=== Section Start ===
(* ===== verification/FsSim.v ===== *)
(** An implementation of the services the file system uses: free lists of pages
    and of objects, and a disk with one bad sector. The theorems on the file
    system hold of it in particular. *)
From S2P Require Import Prelude Interfaces.

Record fs_sim : Type := FsSim { free_pages : list Z; free_objs : list Z; disk : Z -> Z; bad : Z }.

Definition page_valid (p : Z) : Prop := 0 < p < 2 ^ 46 /\ p mod PAGE_SIZE_4KB = 0.
Definition obj_valid (a : Z) : Prop := DIRECT_OFFSET + 2 ^ 46 <= a < 2 ^ 64.

(** Where the objects are. *)
Definition sim_heap : Z := 0xFFFFE00000000000.

(** The [i]-th byte from a sector on. *)
Definition sector_byte (d : Z -> Z) (k i : Z) : Z := d (k * 512 + i).

#[export] Instance sim_services : FsServices fs_sim := {
  fs_alloc_page s :=
    match free_pages s with
    | [] => Ok (0, s)
    | p :: l => Ok (p, FsSim l (free_objs s) (disk s) (bad s))
    end;
  fs_alloc_pages n s := Ok (0, s);
  fs_free_page p s := Ok (tt, FsSim (p :: free_pages s) (free_objs s) (disk s) (bad s));
  fs_kmalloc n s :=
    match free_objs s with
    | [] => Ok (0, s)
    | a :: l => Ok (a, FsSim (free_pages s) l (disk s) (bad s))
    end;
  fs_kfree a s := Ok (tt, FsSim (free_pages s) (a :: free_objs s) (disk s) (bad s));
  fs_read k c s := Ok (0, sector_byte (disk s) k, s);
  fs_write k f s :=
    if k =? bad s then Ok (1, s)
    else Ok (0, FsSim (free_pages s) (free_objs s) (fun x => if decide (k * 512 <= x < k * 512 + PAGE_SIZE_4KB) then f (x - k * 512) else disk s x) (bad s));
}.

Record sim_ok (b : nat * nat) (s : fs_sim) : Prop := {
  so_pages : (b.1 <= length (free_pages s))%nat /\ NoDup (free_pages s) /\ Forall page_valid (free_pages s);
  so_objs : (b.2 <= length (free_objs s))%nat /\ NoDup (free_objs s) /\ Forall obj_valid (free_objs s);
}.

(** Taking an element from a free list, and putting one back. *)
Lemma used_take (P : Z -> Prop) x l q : P x -> x ∉ l -> (P q /\ (q ∉ l)) <-> q = x \/ (P q /\ (q ∉ x :: l)).
Proof.
  intros Hx Hl. rewrite not_elem_of_cons. destruct (decide (q = x)) as [->|Hne]; [tauto |]. split; [intros [? ?]; by right | intros [?|(? & ? & ?)]; [done | by split]].
Qed.
Lemma used_put (P : Z -> Prop) x l q : (P q /\ (q ∉ x :: l)) <-> q <> x /\ P q /\ (q ∉ l).
Proof. rewrite not_elem_of_cons. tauto. Qed.

#[export] Program Instance sim_laws : FsServicesLaws fs_sim := {
  fs_ok := sim_ok;
  fs_page s p := page_valid p /\ (p ∉ free_pages s);
  fs_obj s a := obj_valid a /\ (a ∉ free_objs s);
  fs_block s := sector_byte (disk s);
}.
Next Obligation.
  intros n h [[|p l] fo d b] [(Hl & Hnd & Hv) (Hlo & ? & ?)]; simpl in *; [lia |]. apply NoDup_cons in Hnd as [Hp Hnd]. apply Forall_cons in Hv as [Hvp Hv].
  destruct Hvp as [Hr Hal]. unfold wp. simpl. split; [split; split_and!; simpl; done || lia |].
  split; [lia |]. split; [done |]. split; [done |]. split; [set_solver |]. split; [| done].
  intros q. by apply used_take.
Qed.
Next Obligation.
  intros n h p [fp fo d b] [(Hl & Hnd & Hv) (Hlo & ? & ?)] [Hvp Hp]; simpl in *. unfold wp. simpl.
  split; [split; split_and!; simpl; try done; [lia | by constructor | by constructor] |]. split; [intros q; apply used_put | done].
Qed.
Next Obligation.
  intros n h z [fp [|a l] d b] [(Hl & ? & ?) (Hlo & Hnd & Hv)]; simpl in *; [lia |]. apply NoDup_cons in Hnd as [Hp Hnd]. apply Forall_cons in Hv as [Hvp Hv].
  unfold wp. simpl. split; [split; split_and!; simpl; done || lia |].
  split; [done |]. split; [set_solver |]. split; [| done]. intros q. by apply used_take.
Qed.
Next Obligation.
  intros n h a [fp fo d b] [(Hl & ? & ?) (Hlo & Hnd & Hv)] [Hvp Hp]; simpl in *. unfold wp. simpl.
  split; [split; split_and!; simpl; try done; [lia | by constructor | by constructor] |]. split; [intros q; apply used_put | done].
Qed.
Next Obligation.
  intros n k c [fp fo d b] Hok. unfold wp. simpl. split; [done |]. split; [| done]. intros _ i Hi. unfold sector_byte, PAGE_SIZE_4KB in *. f_equal. dlia.
Qed.
Next Obligation.
  intros n k f [fp fo d b] Hok. unfold wp. simpl. destruct (k =? b); [by split |]. split; [by destruct Hok; split |]. split; [| done].
  intros _ j i Hjk Hi. unfold sector_byte. simpl. unfold PAGE_SIZE_4KB in *. repeat case_decide; try done; try (f_equal; lia); exfalso; clear - H Hjk Hi H0; dlia.
Qed.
=== Section End ===
Work to complete:
No line before the one containing "intros _ j i" should be copied; restate that line and all the rest through the end of the data above word for word.

Problem solution:
  intros _ j i Hjk Hi. unfold sector_byte. simpl. unfold PAGE_SIZE_4KB in *. repeat case_decide; try done; try (f_equal; lia); exfalso; clear - H Hjk Hi H0; dlia.
Qed.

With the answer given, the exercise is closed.